The Zen-like simplicity of Adrian Gonzalez's approach

LOS ANGELES -- The Los Angeles Dodgers wanted to encourage as many of their players as possible to do their conditioning in the fabulously expensive new workout facilities at Dodger Stadium last winter, so they asked strength and conditioning coach Brandon McDaniel to spend his winter at the ballpark.

Adrian Gonzalez stopped by frequently and, by February, it showed. The big first baseman had a sleeker look and better mobility. Often the contrarian, Gonzalez says he doubts it has had anything to do with his fast start in 2015.

"Conditioning means zero in success on the field," Gonzalez said after mashing three home runs for the first time in his career in the Dodgers' 7-4 win over the San Diego Padres Wednesday night. "The conditioning is so you stay healthy, but it doesn't translate to on-field success."

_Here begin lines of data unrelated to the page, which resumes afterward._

Lemma rel_path_never_escapes_witness :
  rel_path_new "src/..\../etc" = "" ∧
  ∃ segs, rel_path_new "/a/./b/../c.rs" = join "/" segs ∧
    (length segs + 1)%nat = 3%nat ∧ segs `sublist_of` ["a"; "b"; "c.rs"].
Proof.
  split.
  - apply (proj1 (rel_path_never_escapes "src/..\../etc")).
    exists ["src"; ".."; ".."], ["etc"]. split; [by vm_compute | vm_compute; lia].
  - apply (proj2 (rel_path_never_escapes "/a/./b/../c.rs")).
    rewrite <-(proj1 (rel_loop_spec (rel_segments "/a/./b/../c.rs") ["c.rs"; "a"] false ltac:(by vm_compute))).
    done.
Defined.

In a way, that's about 90 percent of the battle in Gonzalez's case, though; over a 10-year major league career, he has proven that when healthy, he will produce with machine-like results. And with his 33rd birthday a month away, people could be forgiven for wondering if -- or, more accurately when -- the decline phase of Gonzalez's career will arrive.

He even referenced it himself in Andrew Friedman's introductory news conference when he asked the team's new president of baseball operations if he was looking for a younger, faster, stronger first baseman.

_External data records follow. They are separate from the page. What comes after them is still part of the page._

Lemma access_account m ts i t t' m' :
  Account most {| shared := m; threads := ts |} → ts !! i = Some t → access t m t' m' →
  Account most {| shared := m'; threads := <[i := t']> ts |}.
Proof.
  intros [Hu Hl Hc Hb Hm] Hi Ha. cbn [shared threads] in *.
  pose proof (total_insert committed ts i t t' Hi) as Htot.
  assert (Ht : remembers most t) by (rewrite Forall_lookup in Hm; eauto).
  assert (Hle : committed t <= used m) by (rewrite Hu; by eapply total_elem, list_elem_of_lookup_2).
  assert (Hct : ∀ s, total (counted s) (<[i := t']> ts) + counted s t = total (counted s) ts + counted s t')
    by (intros s; by apply total_insert).
  inversion Ha; subst; cbn [committed remembers] in *.
  (* Most accesses change neither the account nor what is counted. *)
  all: try (split; cbn [shared threads used budget subsystem_counter set_pressure];
       [lia | done | intros u; specialize (Hct u); cbn [counted] in Hct; rewrite Hc; f_equal; lia | done
       | apply Forall_insert; done]).
  - destruct (admit_bytes_Some limit bytes (used m) new_used) as [-> Hn]; [done | lia |].
    split; cbn [shared threads used budget subsystem_counter set_used]; [lia | lia | | done | by apply Forall_insert].
    intros u. specialize (Hct u). cbn [counted] in Hct. rewrite Hc. f_equal. lia.
  - split; cbn [shared threads used budget subsystem_counter add_counter set_counter]; [lia | done | | done | by apply Forall_insert].
    intros u. specialize (Hct u). cbn [counted] in Hct. destruct (decide (u = s)) as [->|Hne].
    + rewrite decide_True in Hct by done. rewrite (wrapping_add_mod _ _ _ (Hc s)). f_equal. lia.
    + rewrite decide_False in Hct by done. rewrite Hc. f_equal. lia.
  - split; cbn [shared threads used budget subsystem_counter set_used].
    + rewrite wrapping_sub_exact by lia. lia.
    + rewrite wrapping_sub_exact by lia. lia.
    + intros u. specialize (Hct u). cbn [counted] in Hct. rewrite Hc. f_equal. lia.
    + done.
    + apply Forall_insert; [done |]. cbn. lia.
  - split; cbn [shared threads used budget subsystem_counter sub_counter set_counter]; [lia | done | | done | by apply Forall_insert].
    intros u. specialize (Hct u). cbn [counted] in Hct. destruct (decide (u = s)) as [->|Hne].
    + rewrite decide_True in Hct by done. apply wrapping_sub_mod; [| lia]. rewrite Hc. f_equal. lia.
    + rewrite decide_False in Hct by done. rewrite Hc. f_equal. lia.
  - assert (Hsame : ∀ b : bool, Account most {| shared := if b then set_pressure false m else m; threads := <[i := Idle]> ts |}).
    { intros b. split; cbn [shared threads]; [destruct b; cbn; lia | by destruct b | | by destruct b | by apply Forall_insert].
      intros u. specialize (Hct u). cbn [counted] in Hct. destruct b; cbn [subsystem_counter set_pressure]; rewrite Hc; f_equal; lia. }
    apply Hsame.
Qed.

Friedman muttered "No" at the time and, after watching his first baseman's first three games, he would probably say "No," but sprinkle in an expletive or two. There have been a lot of dangerous hitters in baseball history. There have been a lot of fast starts in Aprils past, but until Wednesday, nothing like this. Gonzalez became the first hitter in baseball history to hit five home runs in his team's first three games, per the Elias Sports Bureau.

Gonzalez's slugging percentage is 2.077, his OPS is 2.846. Sure, three games and all that, but these are absurdities.

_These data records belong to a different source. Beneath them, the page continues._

Definition evaluate_wave (input : WaveAdpInput) : WaveAdpDecision :=
  let a := foldl wave_step wave_start (items input) in
  let len := N.of_nat (length (items input)) in
  let high := 3 <? wa_high_blast a in
  let pens_1 :=
    if high then
      [show_N (wa_high_blast a) +:+ " items have blast radius > 5; consider splitting this wave"]
    else [] in
  let pens_2 :=
    if (1 <? len) && (len * 2 <? cross_item_deps input) then
      ["High internal coupling (" +:+ show_N (cross_item_deps input) +:+ " cross-deps for " +:+ show_N len
       +:+ " items); migration order matters"]
    else [] in
  {| w_wave_number := wave_number input; w_wave_name := wave_name input;
     w_verdict := if wa_deny a then Deny else if wa_abstain a || high then Abstain else Allow;
     w_confidence :=
       if bool_decide (wa_decisions a = []) then f64_zero
       else f64_div (f64_sum ((λ i, d_confidence (decision i)) <$> wa_decisions a))
              (f64_of_N (N.of_nat (length (wa_decisions a))));
     item_decisions := wa_decisions a; blocking_items := wa_blocking a;
     interaction_penalties := pens_1 ++ pens_2 |}.

(** * Texts *)

Definition concat_lines {A} (f : A → string) (l : list A) : string := foldr (λ a s, f a +:+ s) "" l.
Definition length_N {A} (l : list A) : N := N.of_nat (length l).

Definition format_wave_decision (d : WaveAdpDecision) : string :=
  "# Wave " +:+ show_N (w_wave_number d) +:+ " — " +:+ w_wave_name d +:+ " ADP Result" +:+ nl +:+ nl
  +:+ "**Verdict:** " +:+ verdict_text (w_verdict d) +:+ nl
  +:+ "**Confidence:** " +:+ fixed 2 (w_confidence d) +:+ nl
  +:+ "**Items:** " +:+ show_N (length_N (item_decisions d)) +:+ nl +:+ nl
  +:+ (if bool_decide (blocking_items d = []) then ""
       else "## Blocking Items" +:+ nl
            +:+ concat_lines (λ b, "- `" +:+ b +:+ "`" +:+ nl) (blocking_items d) +:+ nl)
  +:+ (if bool_decide (interaction_penalties d = []) then ""
       else "## Cross-Item Interaction Penalties" +:+ nl
            +:+ concat_lines (λ p, "- " +:+ p +:+ nl) (interaction_penalties d) +:+ nl)
  +:+ "## Per-Item Results" +:+ nl
  +:+ concat_lines (λ i,
        "### `" +:+ file_path i +:+ "`" +:+ nl
        +:+ "**Verdict:** " +:+ verdict_text (verdict (decision i))
        +:+ " | **Confidence:** " +:+ fixed 2 (d_confidence (decision i)) +:+ nl
        +:+ (if bool_decide (failed_gates (decision i) = []) then ""
             else "Failed gates: " +:+ join ", " (failed_gates (decision i)) +:+ nl)
        +:+ nl) (item_decisions d).

Definition recommendation_for_gate (name : string) : string :=
  let named := String.eqb name in
  if named "blast_radius" || named "blast_radius_threshold" then
    "Scope the change to a specific method rather than the whole file, or run `compute_blast_radius` / `impact_analysis` for the dependency list"
  else if named "evidence_sufficiency" || named "runtime_evidence" then
    "Run `generate_characterization_tests` to establish baseline behavior before changing, or `generate_instrumentation_code` to gather runtime evidence"
  else if named "anti_pattern" || named "anti_pattern_check" then
    "Run `immune_check` with the proposed snippet to see specific anti-pattern matches and their source commits"
  else if named "safety_policy" || named "safety_policy_check" then
    "Review CLAUDE.md conventions for this project and confirm the change complies with the stated safety policy"
  else if named "extraction_confidence" then
    "Run `get_extraction_confidence` for a signal-by-signal breakdown of the confidence score and remediation guidance"
  else if named "trace_certainty" || named "trace_confidence" then
    "Run `trace_ui_event` or `trace_data_flow` against the target symbol to get richer provenance before committing"
  else if named "retrieval_quality" then
    "Re-run `search_memory` with `use_mmr: true` or adjust path filters to surface higher-quality retrieval evidence"
  else if named "kill_switch" then
    "Deactivate the ADP kill-switch in configuration to resume autonomous decisioning"
  else "Investigate this gate's evidence below, or run `get_gate_diagnostics` for a detailed breakdown".

(** [by_name]: a map of the results from their names, a later one replacing
    an earlier one. *)
Definition by_name (results : list GateResult) (name : string) : option GateResult :=
  last (filter (λ g, gate_name g = name) results).

Definition gate_status (g : GateResult) : string :=
  if skipped g then "SKIP" else if passed g then "PASS" else "FAIL".

Definition format_header (d : AdpDecision) (rollout : option (string * string)) : string :=
  let plain :=
    "# Autonomous Decision Gate Result" +:+ nl +:+ nl
    +:+ "**Verdict:** " +:+ verdict_text (verdict d) +:+ nl
    +:+ "**Confidence:** " +:+ fixed 2 (d_confidence d) +:+ nl +:+ nl in
  match rollout with
  | Some (phase, orig) =>
      if String.eqb orig "deny" || String.eqb orig "abstain" then
        let '(icon, phase_human) :=
          if String.eqb phase "shadow" then ("⚠️ SHADOW DENY", "shadow")
          else if String.eqb phase "advisory" then ("⚠️ ADVISORY DENY", "advisory")
          else ("⚠️ OVERRIDE", phase) in
        let failed := length_N (failed_gates d) in
        let total := length_N (gate_results d) in
        "# " +:+ icon +:+ " — This change WOULD be blocked in production mode." +:+ nl +:+ nl
        +:+ "**Original verdict:** " +:+ orig +:+ "  " +:+ nl
        +:+ "**Rollout phase:** " +:+ phase_human +:+ "  " +:+ nl
        +:+ "**Confidence:** " +:+ fixed 2 (d_confidence d) +:+ "  " +:+ nl
        +:+ "**Failed gates:** " +:+ show_N failed +:+ " of " +:+ show_N total +:+ "  " +:+ nl
        +:+ "**Passing gates:** " +:+ show_N (total - failed) +:+ " of " +:+ show_N total +:+ nl +:+ nl
      else plain
  | None => plain
  end.

(** The entry of one failed gate: its number, its name, what [by_name] finds
    under it and the recommendation. *)
Definition failed_gate_detail (results : list GateResult) (g : string) : string :=
  default "(no detail)" (detail <$> by_name results g).
Definition failed_gate_confidence (results : list GateResult) (g : string) : f64 :=
  default f64_zero (confidence <$> by_name results g).
Definition format_failed_gate (results : list GateResult) (ig : N * string) : string :=
  show_N (ig.1 + 1) +:+ ". **`" +:+ ig.2 +:+ "`** (confidence " +:+ fixed 2 (failed_gate_confidence results ig.2)
  +:+ ") — " +:+ failed_gate_detail results ig.2 +:+ nl
  +:+ "   _Recommended:_ " +:+ recommendation_for_gate ig.2 +:+ nl.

Besides, Andrew Cashner is an imposing pitcher. He's a big, tall guy with a bushy beard and a fastball that creeps frighteningly close to 100 mph. But he's also apparently a bit stubborn, because he kept trying to stick that fastball low and inside to Gonzalez, despite what Gonzalez kept doing to them -- sending them soaring toward, and over, the right-field wall.

Maybe it was a bit of a cat-and-mouse game. He couldn't keep looking for the same pitch in the same location, could he? There are few things Gonzalez takes greater pride in, however, than out-thinking pitchers, and Dodgers manager Don Mattingly would absolutely love for his team's younger hitters to watch the way Gonzalez works: clinically.

"He's just that guy who understands what they're trying to do to you," Mattingly said.

Dodgers pitcher Brandon McCarthy has faced Gonzalez infrequently, with a baker's dozen plate appearances between the two, but he has also been beaten for six hits in those at-bats, including a home run.

"There's so much discipline in his at-bats," McCarthy said. "He knows exactly where the barrel is at all times. It's very hard to fool him."

Like pretty much any hitter, Gonzalez is prone to slumps. He self-corrects better than most and tends to keep his numbers steadily vibrant over the long haul because of his machine-like approach and attention to detail.

More than anything, he hits to the situation. More emotional hitters would have been swinging wildly with a chance to hit a fourth home run, but in the sixth inning, against lefty Frank Garces, Gonzalez got simple. He hit a nice, smooth single to center field. It happened to drive in Justin Turner with what just might have been a crucial run. Did you watch the work of the Dodgers' bullpen Tuesday night? Nobody seems to care anymore in this SABR-dominated era, but Gonzalez did lead the majors in RBIs last season.

"I definitely wasn't thinking of hitting another [home run] against the lefty, just thinking, 'Hit something hard up the middle,'" Gonzalez said. "I told myself, 'Don't try to do too much.'"

There's something to admire in a fellow who can make so much out of so little.